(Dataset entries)

Lemma digits2_pos_bounds (p : positive) :
  2 ^ (Z.pos (digits2_pos p) - 1) <= Z.pos p < 2 ^ Z.pos (digits2_pos p).
Proof.
  induction p as [p IH | p IH |]; cbn [digits2_pos].
  - rewrite Pos2Z.inj_succ.
    replace (Z.succ (Z.pos (digits2_pos p)) - 1) with (Z.succ (Z.pos (digits2_pos p) - 1)) by lia.
    rewrite !Z.pow_succ_r by lia. lia.
  - rewrite Pos2Z.inj_succ.
    replace (Z.succ (Z.pos (digits2_pos p)) - 1) with (Z.succ (Z.pos (digits2_pos p) - 1)) by lia.
    rewrite !Z.pow_succ_r by lia. lia.
  - simpl. lia.
Qed.

Lemma shr_1_m (mrs : shr_record) :
  0 <= shr_m mrs -> shr_m (shr_1 mrs) = shr_m mrs / 2.
Proof.
  destruct mrs as [m r s]. cbn [shr_m]. intros Hm.
  destruct m as [|[p|p|]|p]; cbn [shr_1 shr_m]; try lia.
  - reflexivity.
  - rewrite Pos2Z.inj_xI. apply Z.div_unique with 1; lia.
  - rewrite Pos2Z.inj_xO. apply Z.div_unique with 0; lia.
  - reflexivity.
Qed.

Lemma shr_m_iter (p : positive) (mrs : shr_record) :
  0 <= shr_m mrs ->
  shr_m (iter_pos shr_1 p mrs) = shr_m mrs / 2 ^ Z.pos p.
Proof.
  revert mrs.
  induction p as [p IH | p IH |]; intros mrs Hm; cbn [iter_pos].
  - assert (H1 : 0 <= shr_m (shr_1 mrs))
      by (rewrite shr_1_m by exact Hm; apply Z.div_pos; lia).
    assert (H2 : 0 <= shr_m (iter_pos shr_1 p (shr_1 mrs)))
      by (rewrite IH by exact H1; apply Z.div_pos; lia).
    rewrite IH, IH, shr_1_m by assumption.
    rewrite !Z.div_div by lia. f_equal.
    replace (Z.pos p~1) with (1 + Z.pos p + Z.pos p) by lia.
    rewrite !Z.pow_add_r by lia. change (2 ^ 1) with 2. lia.
  - assert (H2 : 0 <= shr_m (iter_pos shr_1 p mrs))
      by (rewrite IH by exact Hm; apply Z.div_pos; lia).
    rewrite IH, IH by assumption.
    rewrite !Z.div_div by lia. f_equal.
    replace (Z.pos p~0) with (Z.pos p + Z.pos p) by lia.
    rewrite !Z.pow_add_r by lia. lia.
  - rewrite shr_1_m by exact Hm. reflexivity.
Qed.

Lemma round_nearest_even_bounds (m : Z) (l : location) :
  m <= round_nearest_even m l <= m + 1.
Proof.
  destruct l as [|[| |]]; cbn [round_nearest_even]; try lia.
  destruct (Z.even m); lia.
Qed.
Lemma fexp_64 (x : Z) : fexp prec emax x = Z.max (x - 53) (-1074).
Proof. reflexivity. Qed.

Lemma shr_none (mrs : shr_record) (e n : Z) : n <= 0 -> shr mrs e n = (mrs, e).
Proof. destruct n; [reflexivity | lia | reflexivity]. Qed.

Lemma shr_some (mrs : shr_record) (e n : Z) :
  0 < n -> 0 <= shr_m mrs ->
  exists mrs', shr mrs e n = (mrs', e + n) /\ shr_m mrs' = shr_m mrs / 2 ^ n.
Proof.
  intros Hn Hm. destruct n as [|p|p]; try lia.
  eexists. split; [reflexivity|]. apply shr_m_iter, Hm.
Qed.

Lemma Zdigits2_le (m : Z) (n : Z) : 0 <= n -> 0 <= m < 2 ^ n -> Zdigits2 m <= n.
Proof.
  intros Hn [H0 Hm]. destruct m as [|p|p]; [exact Hn | | lia].
  cbn [Zdigits2]. pose proof (digits2_pos_bounds p) as [Hlo _].
  destruct (Z_lt_le_dec n (Z.pos (digits2_pos p))) as [Hlt|]; [|assumption].
  assert (2 ^ n <= 2 ^ (Z.pos (digits2_pos p) - 1))
    by (apply Z.pow_le_mono_r; lia).
  lia.
Qed.

Lemma binary_round_aux_below (sx : bool) (P : positive) (E : Z)
    (m0 : positive) (e0 : Z) :
  E < fexp prec emax (Z.pos (digits2_pos P) + E) ->
  fexp prec emax (Z.pos (digits2_pos P) + E) <= e0 ->
  e0 <= emax - prec -> 2 ^ 52 <= Z.pos m0 < 2 ^ 53 ->
  (fexp prec emax (Z.pos (digits2_pos P) + E) = e0 ->
   Z.pos P < Z.pos m0 * 2 ^ (e0 - E)) ->
  below sx m0 e0 (binary_round_aux prec emax sx (Z.pos P) E loc_Exact).
Proof.
  intros Hk He0 Hmax Hm0 Hval.
  unfold binary_round_aux, shr_fexp. cbn [Zdigits2].
  set (d := Z.pos (digits2_pos P)) in *.
  set (e' := fexp prec emax (d + E)) in *.
  destruct (shr_some (shr_record_of_loc (Z.pos P) loc_Exact) E (e' - E))
    as (mrs' & -> & Hm1); [lia | simpl; lia |].
  cbn [shr_record_of_loc shr_m] in Hm1.
  replace (E + (e' - E)) with e' by lia.
  pose proof (round_nearest_even_bounds (shr_m mrs') (loc_of_shr_record mrs'))
    as Hrn.
  set (m' := round_nearest_even (shr_m mrs') (loc_of_shr_record mrs')) in *.
  pose proof (digits2_pos_bounds P) as [_ HP]. fold d in HP.
  assert (He' : d + E - 53 <= e' /\ -1074 <= e')
    by (unfold e'; rewrite fexp_64; lia).
  assert (Hm1lt : 0 <= shr_m mrs' < 2 ^ 53).
  { rewrite Hm1. split; [apply Z.div_pos; lia|].
    apply Z.div_lt_upper_bound; [lia|].
    rewrite <- Z.pow_add_r by lia.
    assert (2 ^ d <= 2 ^ (e' - E + 53)) by (apply Z.pow_le_mono_r; lia).
    lia. }
  assert (Hcase : m' < 2 ^ 53 \/ m' = 2 ^ 53) by lia.
  assert (Hlow : e' = e0 -> m' <= Z.pos m0).
  { intros Heq. specialize (Hval Heq).
    assert (shr_m mrs' < Z.pos m0); [|lia].
    rewrite Hm1. apply Z.div_lt_upper_bound; [lia|].
    rewrite Heq. lia. }
  destruct Hcase as [Hlt | Heq].
  - (* no second shift *)
    rewrite shr_none.
    2:{ rewrite fexp_64.
        assert (Zdigits2 m' <= 53) by (apply Zdigits2_le; lia). lia. }
    cbn [shr_record_of_loc shr_m].
    destruct m' as [|p|p] eqn:Hm'; [reflexivity | | lia].
    replace (e' <=? emax - prec) with true by (symmetry; apply Z.leb_le; lia).
    cbn [below]. split; [reflexivity|].
    destruct (Z.eq_dec e' e0) as [Heq|Hne]; [right | left; lia].
    split; [exact Heq | apply Hlow, Heq].
  - (* the rounded mantissa is 2^53: one more shift *)
    assert (Hne : e' <> e0).
    { intros Heq'. specialize (Hlow Heq'). lia. }
    rewrite Heq. change (2 ^ 53) with 9007199254740992.
    change (Zdigits2 9007199254740992) with 54. rewrite fexp_64.
    replace (Z.max (54 + e' - 53) (-1074) - e') with 1 by lia.
    cbn [shr shr_record_of_loc iter_pos shr_1 shr_m].
    replace (e' + 1 <=? emax - prec) with true
      by (symmetry; apply Z.leb_le; lia).
    cbn [below]. split; [reflexivity|].
    change (2 ^ 52) with 4503599627370496 in Hm0. lia.
Qed.
Lemma SFmul_degrees_below (sx : bool) (mx : positive) (ex : Z) :
  valid_binary (S754_finite sx mx ex) = true ->
  (ex < -51 \/ (ex = -51 /\ Z.pos mx <= 7074237752028440)) ->
  below sx 6333186975989760 (-45)
    (SFmul prec emax (S754_finite sx mx ex)
       (S754_finite false 8063664102031864 (-47))).
Proof.
  intros Hv Hle. cbn [SFmul]. rewrite xorb_false_r.
  cbn [SpecFloat.valid_binary] in Hv. unfold bounded, canonical_mantissa in Hv.
  apply andb_true_iff in Hv as [Hcan _]. apply Z.eqb_eq in Hcan.
  rewrite fexp_64 in Hcan.
  pose proof (digits2_pos_bounds mx) as [Hxlo Hxhi].
  pose proof (digits2_pos_bounds (mx * 8063664102031864)) as [Hplo Hphi].
  set (dx := Z.pos (digits2_pos mx)) in *.
  set (d := Z.pos (digits2_pos (mx * 8063664102031864))) in *.
  rewrite Pos2Z.inj_mul in Hplo, Hphi.
  assert (Hdx : 0 < dx) by (unfold dx; lia).
  assert (Hd : 0 < d) by (unfold d; lia).
  assert (Hc : 2 ^ 52 <= 8063664102031864 < 2 ^ 53) by (vm_compute; split; [discriminate | reflexivity]).
  assert (Hdhi : d <= dx + 53).
  { assert (H : 2 ^ (d - 1) < 2 ^ (dx + 53)).
    { rewrite Z.pow_add_r by lia.
      assert (0 < 2 ^ dx) by (apply Z.pow_pos_nonneg; lia).
      nia. }
    apply Z.pow_lt_mono_r_iff in H; lia. }
  assert (Hdlo : dx + 52 <= d).
  { assert (H : 2 ^ (dx - 1 + 52) < 2 ^ d).
    { rewrite Z.pow_add_r by lia.
      assert (0 < 2 ^ (dx - 1)) by (apply Z.pow_pos_nonneg; lia).
      nia. }
    apply Z.pow_lt_mono_r_iff in H; lia. }
  apply binary_round_aux_below; fold d; rewrite ?fexp_64.
  - lia.
  - lia.
  - vm_compute. discriminate.
  - vm_compute. split; [discriminate | reflexivity].
  - intros He.
    assert (Hex : ex = -51) by lia.
    destruct Hle as [? | [_ Hmx]]; [lia|].
    rewrite Pos2Z.inj_mul. subst ex.
    change (2 ^ (-45 - (-51 + -47))) with (2 ^ 53).
    apply Z.le_lt_trans with (7074237752028440 * 8063664102031864).
    + apply Z.mul_le_mono_nonneg_r; lia.
    + vm_compute. reflexivity.
Qed.
Lemma compare_cont_spec (p q : positive) :
  CompareSpec (Z.pos p = Z.pos q) (Z.pos p < Z.pos q)%Z (Z.pos q < Z.pos p)%Z
    (Pos.compare_cont Eq p q).
Proof. exact (Z.compare_spec (Z.pos p) (Z.pos q)). Qed.
(** One turn of the [while] loop. *)
Lemma monitor_step (fuel : nat) (service : sdk) (a : agent) (t : thread) (r : run)
    (polls count : nat) :
  monitor (S fuel) service a t r polls count =
  let poll := GetRun (thread_id t) (run_id r) in
  match get_run service polls with
  | Fault e => (Raised e, [poll])
  | Reply r' =>
      let status := Log "INFO" "Agent run status: %s" [VStr (run_status r')] false in
      if String.eqb (run_status r') "completed" then
        (Returned count,
         [poll; status; Log "INFO" "Agent run completed successfully" [] false])
      else if String.eqb (run_status r') "failed" then
        (Raised (Exception "Agent run failed"), [poll; status; failed_run_log r'])
      else if String.eqb (run_status r') "requires_action" then
        match required_action r' with
        | None => (Raised AttributeError, [poll; status])
        | Some tool_calls =>
            let asked := Log "INFO" "Agent requires action with %d tool calls"
                           [VInt (length tool_calls)] false in
            let done := execute_tool_calls service a tool_calls [] count in
            match fst done with
            | Returned executed =>
                let submit := SubmitToolOutputs (thread_id t) (run_id r') (fst executed) in
                match submit_tool_outputs_to_run service polls with
                | Fault e => (Raised e, [poll; status; asked] ++ snd done ++ [submit])
                | Reply _ =>
                    let next := monitor fuel service a t r' (S polls) (snd executed) in
                    (fst next, [poll; status; asked] ++ snd done ++ [submit] ++ snd next)
                end
            | Raised e => (Raised e, [poll; status; asked] ++ snd done)
            | Polling => (Polling, [poll; status; asked] ++ snd done)
            end
        end
      else
        let next := monitor fuel service a t r' (S polls) count in
        (fst next, [poll; status] ++ snd next)
  end.
Proof.
  cbn [monitor].
  unfold mbind, mret, Run_bind, Run_ret, logger_info, logger_error, await, raise.
  cbv zeta.
  destruct (get_run service polls) as [r'|e]; cbv beta iota; [|reflexivity].
  destruct (String.eqb (run_status r') "completed"); [reflexivity|].
  destruct (String.eqb (run_status r') "failed"); [reflexivity|].
  destruct (String.eqb (run_status r') "requires_action").
  2: { destruct (monitor fuel service a t r' (S polls) count) as [res evs].
       reflexivity. }
  destruct (required_action r') as [tool_calls|]; [|reflexivity].
  destruct (execute_tool_calls service a tool_calls [] count) as [[executed|e|] evs];
    cbn [fst snd]; [|reflexivity|reflexivity].
  destruct (submit_tool_outputs_to_run service polls) as [u|e]; cbv beta iota.
  - destruct (monitor fuel service a t r' (S polls) (snd executed)) as [res evs'].
    cbn [fst snd app]. rewrite <- ?app_assoc. reflexivity.
  - cbn [fst snd app]. rewrite <- ?app_assoc. reflexivity.
Qed.

(** ** Observations of a trace that is put together *)

Lemma executed_app (evs evs' : list event) :
  executed (evs ++ evs') = executed evs ++ executed evs'.
Proof.
  induction evs as [|ev evs IH]; [reflexivity|].
  destruct ev; cbn [executed app]; rewrite IH; reflexivity.
Qed.

Lemma submitted_app (evs evs' : list event) :
  submitted (evs ++ evs') = submitted evs ++ submitted evs'.
Proof.
  induction evs as [|ev evs IH]; [reflexivity|].
  destruct ev; cbn [submitted app]; rewrite IH, ?app_assoc; reflexivity.
Qed.

Lemma reported_tool_calls_app (evs evs' : list event) :
  reported_tool_calls (evs ++ evs') = reported_tool_calls evs ++ reported_tool_calls evs'.
Proof.
  induction evs as [|ev evs IH]; [reflexivity|].
  destruct ev as [level msg args exc| | | | | | | | | | | | |];
    cbn [reported_tool_calls app]; try exact IH.
  destruct args as [|v1 [|v2 [|v3 [|v4 args]]]]; try exact IH;
    destruct v2; try exact IH.
  destruct (String.eqb msg report_format); [cbn [app]; rewrite IH; reflexivity | exact IH].
Qed.

Lemma polls_made_app (evs evs' : list event) :
  polls_made (evs ++ evs') = (polls_made evs + polls_made evs')%nat.
Proof. unfold polls_made. rewrite List.filter_app, length_app. reflexivity. Qed.

(** A filter that keeps no event of the loop keeps nothing of a trace of
    the loop. *)
Lemma filter_loop_events (keep : event → bool) (evs : list event) :
  (∀ ev, loop_event ev = true → keep ev = false) →
  forallb loop_event evs = true →
  List.filter keep evs = [].
Proof.
  intros Hkeep. induction evs as [|ev evs IH]; [reflexivity|].
  cbn [forallb List.filter]. rewrite andb_true_iff. intros [Hev Hevs].
  rewrite (Hkeep ev Hev). exact (IH Hevs).
Qed.

(** ** The [for] loop over the tool calls *)

(** The outputs of a list of tool calls, in the order of the calls. *)
Lemma execute_tool_calls_spec (service : sdk) (a : agent) (tool_calls : list tool_call) :
  ∀ (outs : list tool_output) (count : nat),
    let done := execute_tool_calls service a tool_calls outs count in
    forallb loop_event (snd done) = true
    ∧ List.filter is_error_log (snd done) = []
    ∧ submitted (snd done) = []
    ∧ reported_tool_calls (snd done) = []
    ∧ polls_made (snd done) = 0%nat
    ∧ fst done ≠ Polling
    ∧ (∀ executed_now, fst done = Returned executed_now →
         executed (snd done) = tool_calls
         ∧ snd executed_now = (count + length tool_calls)%nat
         ∧ length (fst executed_now) = (length outs + length tool_calls)%nat
         ∧ map tool_call_id (fst executed_now) =
             map tool_call_id outs ++ map call_id tool_calls).
Proof.
  induction tool_calls as [|call rest IH]; intros outs count.
  - cbn. do 6 (split; [first [reflexivity | discriminate]|]).
    intros x H. injection H as <-. cbn [fst snd length map].
    rewrite app_nil_r. repeat split; lia.
  - cbv zeta. rewrite execute_tool_calls_cons. cbv zeta.
    destruct (execute service count call) as [out|e].
    + specialize (IH (outs ++ [{| tool_call_id := call_id call; output := out |}])
                     (S count)).
      cbv zeta in IH. destruct IH as (H1 & H2 & H3 & H4 & H5 & H6 & H7).
      cbn [fst snd app].
      do 6 (split; [assumption|]).
      intros x H. destruct (H7 x H) as (Hx1 & Hx2 & Hx3 & Hx4).
      cbn [executed]. rewrite Hx1, Hx2, Hx3, Hx4, length_app, map_app, <- app_assoc.
      cbn [length map app]. repeat split; lia.
    + cbn. do 6 (split; [first [reflexivity | discriminate]|]). discriminate.
Qed.

(** ** The [while] loop *)

Lemma monitor_spec (service : sdk) (a : agent) (t : thread) (fuel : nat) :
  ∀ (r : run) (polls count : nat),
    let m := monitor fuel service a t r polls count in
    forallb loop_event (snd m) = true
    ∧ reported_tool_calls (snd m) = []
    ∧ (polls_made (snd m) <= fuel)%nat
    ∧ match fst m with
      | Returned n =>
          error_logs (snd m) = []
          ∧ n = (count + length (executed (snd m)))%nat
          ∧ length (submitted (snd m)) = length (executed (snd m))
      | Raised e =>
          error_logs (snd m) = []
          ∨ (e = Exception "Agent run failed"
             ∧ ∃ r', run_status r' = "failed" ∧ error_logs (snd m) = [failed_run_log r'])
      | Polling => error_logs (snd m) = [] ∧ polls_made (snd m) = fuel
      end.
Proof.
  induction fuel as [|fuel IH]; intros r polls count; cbv zeta.
  { cbn. split; [reflexivity|]. split; [reflexivity|]. split; [lia|].
    split; reflexivity. }
  rewrite monitor_step. cbv zeta.
  destruct (get_run service polls) as [r'|e].
  2: { cbn. split; [reflexivity|]. split; [reflexivity|]. split; [lia|].
       left; reflexivity. }
  destruct (String.eqb (run_status r') "completed") eqn:Hc.
  { cbn. split; [reflexivity|]. split; [reflexivity|]. split; [lia|].
    split; [reflexivity|]. split; [lia | reflexivity]. }
  destruct (String.eqb (run_status r') "failed") eqn:Hf.
  { cbn. split; [reflexivity|]. split; [reflexivity|]. split; [lia|].
    right. split; [reflexivity|]. exists r'.
    apply String.eqb_eq in Hf. split; [exact Hf | reflexivity]. }
  destruct (String.eqb (run_status r') "requires_action") eqn:Ha.
  - destruct (required_action r') as [tool_calls|].
    2: { cbn. split; [reflexivity|]. split; [reflexivity|]. split; [lia|].
         left; reflexivity. }
    cbv zeta.
    pose proof (execute_tool_calls_spec service a tool_calls [] count) as Hdone.
    cbv zeta in Hdone. destruct Hdone as (E1 & E2 & E3 & E4 & E5 & E6 & E7).
    destruct (execute_tool_calls service a tool_calls [] count) as [[done|e|] evs];
      cbn [fst snd] in *.
    + destruct (E7 done eq_refl) as (X1 & X2 & X3 & _).
      destruct (submit_tool_outputs_to_run service polls) as [u|e].
      * specialize (IH r' (S polls) (snd done)). cbv zeta in IH.
        destruct IH as (M1 & M2 & M3 & M4).
        destruct (monitor fuel service a t r' (S polls) (snd done)) as [res evs'].
        cbn [fst snd] in *.
        rewrite !forallb_app, !reported_tool_calls_app, !polls_made_app.
        rewrite E1, E4, E5, M1, M2.
        split; [reflexivity|]. split; [reflexivity|].
        split; [cbn; lia|].
        unfold error_logs in *.
        rewrite !List.filter_app, !executed_app, !submitted_app, E2, E3, X1.
        destruct res as [n|e|].
        -- destruct M4 as (N1 & N2 & N3). rewrite N1.
           split; [reflexivity|]. cbn [executed submitted app length].
           rewrite !length_app, N3. cbn [length] in *. lia.
        -- destruct M4 as [N1|(N1 & r'' & N2 & N3)].
           ++ left. rewrite N1. reflexivity.
           ++ right. split; [exact N1|]. exists r''. split; [exact N2|].
              rewrite N3. reflexivity.
        -- destruct M4 as [N1 N2]. rewrite N1, N2. split; [reflexivity | cbn; lia].
      * cbn [fst snd]. rewrite !forallb_app, !reported_tool_calls_app, !polls_made_app.
        rewrite E1, E4, E5. split; [reflexivity|]. split; [reflexivity|].
        split; [cbn; lia|]. left. unfold error_logs. rewrite !List.filter_app, E2. reflexivity.
    + rewrite !forallb_app, !reported_tool_calls_app, !polls_made_app.
      rewrite E1, E4, E5. split; [reflexivity|]. split; [reflexivity|].
      split; [cbn; lia|]. left. unfold error_logs. rewrite !List.filter_app, E2. reflexivity.
    + exfalso. apply E6. reflexivity.
  - specialize (IH r' (S polls) count). cbv zeta in IH.
    destruct IH as (M1 & M2 & M3 & M4).
    destruct (monitor fuel service a t r' (S polls) count) as [res evs'].
    cbn [fst snd] in *.
    rewrite !forallb_app, !reported_tool_calls_app, !polls_made_app, M1, M2.
    split; [reflexivity|]. split; [reflexivity|]. split; [cbn; lia|].
    unfold error_logs in *. rewrite !List.filter_app, !executed_app, !submitted_app.
    destruct res as [n|e|].
    + destruct M4 as (N1 & N2 & N3). rewrite N1. split; [reflexivity|].
      cbn [executed submitted app]. split; assumption.
    + destruct M4 as [N1|(N1 & r'' & N2 & N3)].
      * left. rewrite N1. reflexivity.
      * right. split; [exact N1|]. exists r''. split; [exact N2|]. rewrite N3. reflexivity.
    + destruct M4 as [N1 N2]. rewrite N1, N2. split; [reflexivity | cbn; lia].
Qed.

WHAT TO DO:
Pull out every line above that holds the word "repeat".

FINISHED EXERCISE:
    rewrite app_nil_r. repeat split; lia.
      cbn [length map app]. repeat split; lia.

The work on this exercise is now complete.